Discussing the article: "Beyond the Clock (Part 1): Building Activity and Imbalance Bars in Python and MQL5"

 

Check out the new article: Beyond the Clock (Part 1): Building Activity and Imbalance Bars in Python and MQL5.

The article replaces clock-based sampling with López de Prado's alternative bar types and provides two aligned implementations: a unified Python module for batch tick histories and an object‑oriented MQL5 library for live EAs. It covers Parquet/Dask infrastructure, data cleaning, and a single API. Practical issues are solved explicitly: zero‑tick time‑bar filtering, imbalance threshold initialization, EWM state persistence, and parity between Python and MQL5 outputs.

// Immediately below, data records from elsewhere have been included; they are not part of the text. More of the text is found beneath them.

(* ===== verification/Interaction.v ===== *)
(** * Programs that interact with an environment

    A program is a tree: it ends with a value, or makes a request and goes on with
    the answer.  [wp] quantifies over every answer of the environment, [run] gives
    the answers by a handler on a state [W]; both keep the events so far, newest
    first.  [wp_run] transfers what is proved of all answers to each handler.  [swp]
    quantifies over the answers that a relation on a state allows.  A program whose
    value is an [outcome] may fail: [fprog] is their monad, [post] splits their
    postconditions. *)

From S2P Require Import Prelude.

Section Interaction.
Context {Req : Type} {Ans : Req -> Type}.

Record event := mkEvent { ev_req : Req; ev_ans : Ans ev_req }.

(** Newest first. *)
Abbreviation trace := (list event).

Inductive prog (A : Type) :=
| Done (a : A)
| Ask (r : Req) (k : Ans r -> prog A).
#[local] Arguments Done {A} a.
#[local] Arguments Ask {A} r k.

Fixpoint prog_bind {A B} (f : A -> prog B) (p : prog A) : prog B :=
  match p with
  | Done a => f a
  | Ask r k => Ask r (fun x => prog_bind f (k x))
  end.

(** ** Every answer *)

Fixpoint wp {A} (p : prog A) (Q : A -> trace -> Prop) (tr : trace) : Prop :=
  match p with
  | Done a => Q a tr
  | Ask r k => forall x, wp (k x) Q (mkEvent r x :: tr)
  end.

Lemma wp_bind {A B} (p : prog A) (f : A -> prog B) Q tr :
  wp (prog_bind f p) Q tr <-> wp p (fun a => wp (f a) Q) tr.
Proof. revert tr. induction p as [a|r k IH]; intros tr; simpl; [done|]. by setoid_rewrite IH. Qed.

Lemma wp_mono {A} (p : prog A) (Q Q' : A -> trace -> Prop) tr :
  wp p Q tr -> (forall a tr', Q a tr' -> Q' a tr') -> wp p Q' tr.
Proof. revert tr. induction p as [a|r k IH]; simpl; intros tr H HQ; [auto|]. intros x. eauto. Qed.

(** ** A handler *)

Section Run.
Context {W : Type}.
Variable h : forall r, W -> Ans r * W.

Fixpoint run {A} (p : prog A) (w : W) (tr : trace) : A * trace * W :=
  match p with
  | Done a => (a, tr, w)
  | Ask r k => let '(x, w') := h r w in run (k x) w' (mkEvent r x :: tr)
  end.

Lemma run_bind {A B} (p : prog A) (f : A -> prog B) w tr :
  run (prog_bind f p) w tr = let '(a, tr', w') := run p w tr in run (f a) w' tr'.
Proof.
  revert w tr. induction p as [a|r k IH]; intros w tr; simpl; [done|].
  destruct (h r w) as [x w']. apply IH.
Qed.

Lemma wp_run {A} (p : prog A) (Q : A -> trace -> Prop) w tr :
  wp p Q tr -> let '(a, tr', _) := run p w tr in Q a tr'.
Proof.
  revert w tr. induction p as [a|r k IH]; intros w tr H; simpl in *; [done|].
  destruct (h r w) as [x w']. apply IH, H.
Qed.

End Run.

End Interaction.

Arguments event {Req} Ans.
Arguments mkEvent {Req Ans} ev_req ev_ans.
Arguments ev_req {Req Ans} e.
Arguments ev_ans {Req Ans} e.
Arguments prog {Req} Ans A.
Arguments Done {Req Ans A} a.
Arguments Ask {Req Ans A} r k.

(** ** The answers a state allows *)

Section Stateful.
Context {Req : Type} {Ans : Req -> Type} {V : Type}.
Variable step : V -> forall r : Req, V -> Ans r -> Prop.

Fixpoint swp {A} (p : prog Ans A) (Q : A -> list (event Ans) -> V -> Prop)
    (tr : list (event Ans)) (v : V) : Prop :=
  match p with
  | Done a => Q a tr v
  | Ask r k => forall x v', step v r v' x -> swp (k x) Q (mkEvent r x :: tr) v'
  end.

Lemma swp_prog_bind {A B} (p : prog Ans A) (f : A -> prog Ans B) Q tr v :
  swp (prog_bind f p) Q tr v <-> swp p (fun a => swp (f a) Q) tr v.
Proof.
  revert tr v. induction p as [a|r k IH]; intros tr v; simpl; [done|]. by setoid_rewrite IH.
Qed.

Lemma swp_mono {A} (p : prog Ans A) (Q Q' : A -> list (event Ans) -> V -> Prop) tr v :
  swp p Q tr v -> (forall a tr' v', Q a tr' v' -> Q' a tr' v') -> swp p Q' tr v.
Proof.
  revert tr v. induction p as [a|r k IH]; simpl; intros tr v H HQ; [auto|]. intros x v' Hs. eauto.
Qed.

(** A handler whose answers are allowed. *)
Lemma swp_run {A} (h : forall r, V -> Ans r * V) (p : prog Ans A) Q tr v :
  (forall r v, step v r (h r v).2 (h r v).1) ->
  swp p Q tr v -> let '(a, tr', v') := run h p v tr in Q a tr' v'.
Proof.
  intros Hh. revert tr v. induction p as [a|r k IH]; simpl; intros tr v H; [done|].
  destruct (h r v) as [x v'] eqn:E. apply IH, H. pose proof (Hh r v) as S. by rewrite E in S.
Qed.

End Stateful.

(** ** Fallible programs *)

Definition fprog {Req} (Ans : Req -> Type) (A : Type) : Type := prog Ans (outcome A).

Section Fallible.
Context {Req : Type} {Ans : Req -> Type}.

#[export] Instance fprog_ret : MRet (fprog Ans) := fun A a => Done (Returns a).
#[export] Instance fprog_bind : MBind (fprog Ans) := fun A B f m =>
  prog_bind (fun r => match r with
                      | Returns a => f a
                      | Errs e => Done (Errs e)
                      | Panics => Done Panics
                      end) m.

Definition pfail {A} (e : error) : fprog Ans A := Done (Errs e).
Definition plift {A} (r : outcome A) : fprog Ans A := Done r.
Definition plift_res {A} (r : res A) : fprog Ans A := Done (out_of_res r).

Definition pwrap {A} (pre : string) (m : fprog Ans A) : fprog Ans A :=
  prog_bind (fun r => Done (wrap_out pre r)) m.

(** The value, the error and the panic of a fallible program. *)
Definition post {V A} (R : A -> list (event Ans) -> V -> Prop) (E : list (event Ans) -> V -> Prop)
    (r : outcome A) (tr : list (event Ans)) (v : V) : Prop :=
  match r with Returns a => R a tr v | _ => E tr v end.

Context {V : Type} (step : V -> forall r : Req, V -> Ans r -> Prop).

Lemma swp_bind {A B} (m : fprog Ans A) (f : A -> fprog Ans B) (R : B -> _ -> V -> Prop) E tr v :
  swp step m (post (fun a => swp step (f a) (post R E)) E) tr v ->
  swp step (mbind f m) (post R E) tr v.
Proof.
  intros H. unfold mbind, fprog_bind. rewrite swp_prog_bind. eapply swp_mono; [exact H|].
  intros r tr' v' Hr. by destruct r.
Qed.

(** A program that looks at the outcome itself. *)
Lemma swp_outcome {A B} (m : fprog Ans A) (f : outcome A -> prog Ans B) (Q : B -> _ -> V -> Prop) tr v :
  swp step m (post (fun a => swp step (f (Returns a)) Q)
                   (fun tr' v' => (forall e, swp step (f (Errs e)) Q tr' v') /\
                                  swp step (f Panics) Q tr' v')) tr v ->
  swp step (prog_bind f m) Q tr v.
Proof.
  intros H. rewrite swp_prog_bind. eapply swp_mono; [exact H|].
  intros [a|e|] tr' v'; [done|intros [He _]; apply He|by intros [_ ?]].
Qed.

Lemma swp_ret {A} (a : A) (R : A -> _ -> V -> Prop) E tr v :
  R a tr v -> swp step (mret a : fprog Ans A) (post R E) tr v.
Proof. done. Qed.

Lemma swp_pwrap {A} pre (m : fprog Ans A) (R : A -> _ -> V -> Prop) E tr v :
  swp step m (post R E) tr v -> swp step (pwrap pre m) (post R E) tr v.
Proof.
  intros H. unfold pwrap. rewrite swp_prog_bind. eapply swp_mono; [exact H|].
  intros r tr' v' Hr. by destruct r.
Qed.

Lemma swp_plift {A} (r : outcome A) (R : A -> _ -> V -> Prop) (E : _ -> V -> Prop) tr v :
  (forall a, r = Returns a -> R a tr v) -> (is_done r = false -> E tr v) ->
  swp step (plift r) (post R E) tr v.
Proof. intros HR HE. destruct r; simpl; eauto. Qed.

Lemma swp_plift_res {A} (r : res A) (R : A -> _ -> V -> Prop) (E : _ -> V -> Prop) tr v :
  (forall a, r = Ok a -> R a tr v) -> (forall e, r = Err e -> E tr v) ->
  swp step (plift_res r) (post R E) tr v.
Proof. intros HR HE. destruct r; simpl; eauto. Qed.

Lemma swp_weaken {A} (m : fprog Ans A) (R R' : A -> _ -> V -> Prop) (E E' : _ -> V -> Prop) tr v :
  swp step m (post R E) tr v ->
  (forall a tr' v', R a tr' v' -> R' a tr' v') -> (forall tr' v', E tr' v' -> E' tr' v') ->
  swp step m (post R' E') tr v.
Proof. intros H HR HE. eapply swp_mono; [exact H|]. intros [a|e|] tr' v'; simpl; auto. Qed.

End Fallible.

A model trained on one-minute bars inherits an assumption that has nothing to do with the market: that every 60-second window contains the same amount of information. It does not. A minute during the London open may carry hundreds of ticks and a directional move; a minute at 03:00 UTC on a Sunday may carry three ticks and zero signal. Treating both as equivalent observations injects heteroscedasticity at the data layer, before any feature is computed.

Chapter 1 of López de Prado's Advances in Financial Machine Learning replaces clock-based sampling with activity-based and intent-based alternatives. This article implements all ten bar types from that chapter in two implementations: a unified Python module (afml.data_structures.bars) for batch processing of multi-year tick histories, and an object-oriented MQL5 library for live tick-by-tick construction inside an Expert Advisor.

Four production problems in the pipeline are addressed explicitly: loading multi-year tick data without exceeding memory (partitioned Parquet storage read via Dask), cleaning broker-feed artifacts that corrupt bar construction (zero spreads, duplicate timestamps, NaT indices), calibrating the adaptive threshold for imbalance bars automatically so the first bar does not bias the EWM history, and persisting the EWM tracker across EA restarts so the threshold does not reset mid-session. A short parity test at the end verifies that the two implementations, fed the same tick stream, produce identical bars.

Beyond the Clock (Part 1): Building Activity and Imbalance Bars in Python and MQL5

Author: Patrick Murimi Njoroge

 

So, you're inventing equal volume bars, range bars, renko etc non-time charts?

It's strage to read things like this:

source of raw tick data via copy_rates_from_pos()

because this function returns quotes/bars, not ticks.